Posted by: tomruff | July 15, 2008

No more free dinners, pens & mugs for the doctors from the pharmaceutical sales representatives

New guidelines were released on Friday by PhRMA (Pharmaceutical Research and Manufacturers of America) and they prohibit drug makers from giving out pens as well as other “non-educational” items to doctor’s offices and their staff.

In 2002 the PhRMA Code was put in place as an ongoing effort to ensure that pharmaceutical marketing practices comply with the highest ethical standards. Several marketing practices have come under fire over the last couple of years that were not addresses in the 2002 Code. On Friday, several additions were made that will take effect in January 2009.

The new Code:

• Prohibits distribution of non-educational items (such as pens, mugs and other “reminder” objects typically adorned with a company or product logo) to healthcare providers and their staff. The Code acknowledges that such items, even though of minimal value, “may foster misperceptions that company interactions with healthcare professionals are not based on informing them about medical and scientific issues.”

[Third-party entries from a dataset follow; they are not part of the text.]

Section setters.
Context {B : Type}.
Definition set_identity (x : ScopeIdentity.t) (c : t B) : t B :=
  mk (member c) (flavor c) x (control c) (dynamic_route c) (intensity c) (record c)
    (current_children c) (parent c) (lifecycle_seq c) (lifecycle c).
Definition set_control (x : ScopeControl.t) (c : t B) : t B :=
  mk (member c) (flavor c) (child_identity c) x (dynamic_route c) (intensity c) (record c)
    (current_children c) (parent c) (lifecycle_seq c) (lifecycle c).
Definition set_route (x : option nat) (c : t B) : t B :=
  mk (member c) (flavor c) (child_identity c) (control c) x (intensity c) (record c)
    (current_children c) (parent c) (lifecycle_seq c) (lifecycle c).
Definition put_intensity (x : Intensity.t) (c : t B) : t B :=
  mk (member c) (flavor c) (child_identity c) (control c) (dynamic_route c) x (record c)
    (current_children c) (parent c) (lifecycle_seq c) (lifecycle c).
Definition update_record (f : ScopeRecord.t -> ScopeRecord.t) (c : t B) : t B :=
  mk (member c) (flavor c) (child_identity c) (control c) (dynamic_route c) (intensity c)
    (modify_silently f (record c)) (current_children c) (parent c) (lifecycle_seq c) (lifecycle c).
Definition set_children (x : list ResidentChild.t) (c : t B) : t B :=
  mk (member c) (flavor c) (child_identity c) (control c) (dynamic_route c) (intensity c) (record c)
    x (parent c) (lifecycle_seq c) (lifecycle c).
Definition put_parent (x : option nat) (c : t B) : t B :=
  mk (member c) (flavor c) (child_identity c) (control c) (dynamic_route c) (intensity c) (record c)
    (current_children c) x (lifecycle_seq c) (lifecycle c).
Definition set_seq (x : AtomicMonotonicCounter.t) (c : t B) : t B :=
  mk (member c) (flavor c) (child_identity c) (control c) (dynamic_route c) (intensity c) (record c)
    (current_children c) (parent c) x (lifecycle c).
Definition set_lifecycle (x : LifecycleHub B) (c : t B) : t B :=
  mk (member c) (flavor c) (child_identity c) (control c) (dynamic_route c) (intensity c) (record c)
    (current_children c) (parent c) (lifecycle_seq c) x.

Definition current (c : t B) : ScopeRecord.t := read_cloned (record c).
Definition state (c : t B) : ScopeState.t := ScopeRecord.state (current c).
End setters.
End ScopeCell.

(** ** The forest and the monad of locked operations *)

Section cells.
Context {M T F B R : Type} `{!MailboxControl M T F} `{!Broadcast LifecycleEvent.t B R}.

Record Forest := mkForest
  { scopes : gmap nat (ScopeCell.t B);
    members : gmap nat MemberCell.t;
    gates : gmap nat nat;          (** each member's [observation_gate] *)
    controls : gmap nat M }.       (** the mailbox controls members attach *)

(** What an operation hands to its observation transaction, in order. *)
Inductive Note :=
| MemberNote (m : nat) (d : Deferred (MemberEffect.t T F))
| PulseMember (m : nat)
| PulseScope (s : nat)
| PulseSignal (s : nat)
| PublishSnapshot (s : nat)        (** a staged publication of [s]'s hub *)
| CloseSnapshots (s : nat)
| Emitted (s : nat) (seq : Z) (kind : LifecycleEventKind.t)
| RetainScope (s : nat)
| CloseAdmission (route : nat)     (** [DynamicRoute::close_admission] *)
| DropRoute (route : option nat)
| DropKind (kind : LifecycleEventKind.t)
| DropReason (reason : StopReason.t)
| DropExit (exit : Exit)
| SurrenderExit (exit : Exit)
| DropStartup (startup : result () StartupError)
| DisposeResidents (residents : list ResidentChild.t)
| DeferPanic (message : string).

Definition Op (A : Type) : Type := Forest -> outcome (A * list Note * Forest).

#[global] Instance op_ret : MRet Op := fun A a f => Ret (a, [], f).
#[global] Instance op_bind : MBind Op := fun A A' k m f =>
  '(a, n, f) ← m f;
  '(b, n', f) ← k a f;
  Ret (b, n ++ n', f).

Definition note (n : Note) : Op () := fun f => Ret ((), [n], f).
Definition notes (l : list Note) : Op () := fun f => Ret ((), l, f).
Definition lift {A} (m : outcome A) : Op A := fun f => a ← m; Ret (a, [], f).
Definition panic_if (b : bool) (message : string) : Op () := lift (assert_that (negb b) message).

• Prohibits company sales representatives from providing restaurant meals to healthcare professionals, but allows them to provide occasional meals in healthcare professionals’ offices in conjunction with informational presentations. The Code also reaffirms and strengthens previous statements that companies should not provide any entertainment or recreational benefits to healthcare professionals.

• Includes new provisions that require companies to ensure that their representatives are sufficiently trained about applicable laws, regulations and industry codes of practice – including this Code – that govern interactions with healthcare professionals. Companies are also asked to assess their representatives periodically and to take appropriate action if they fail to comply with relevant standards of conduct.

• Provides that each company will state its intentions to abide by the Code and that company CEOs and Compliance Officers will certify each year that they have processes in place to comply, a process patterned after the concept of Sarbanes-Oxley compliance mechanisms.

The times they are a-changin’…


Responses

  1. Shoot, makes me regret my medical school acceptance. I might as well work for free in China or something (they would probably give me a damn pen).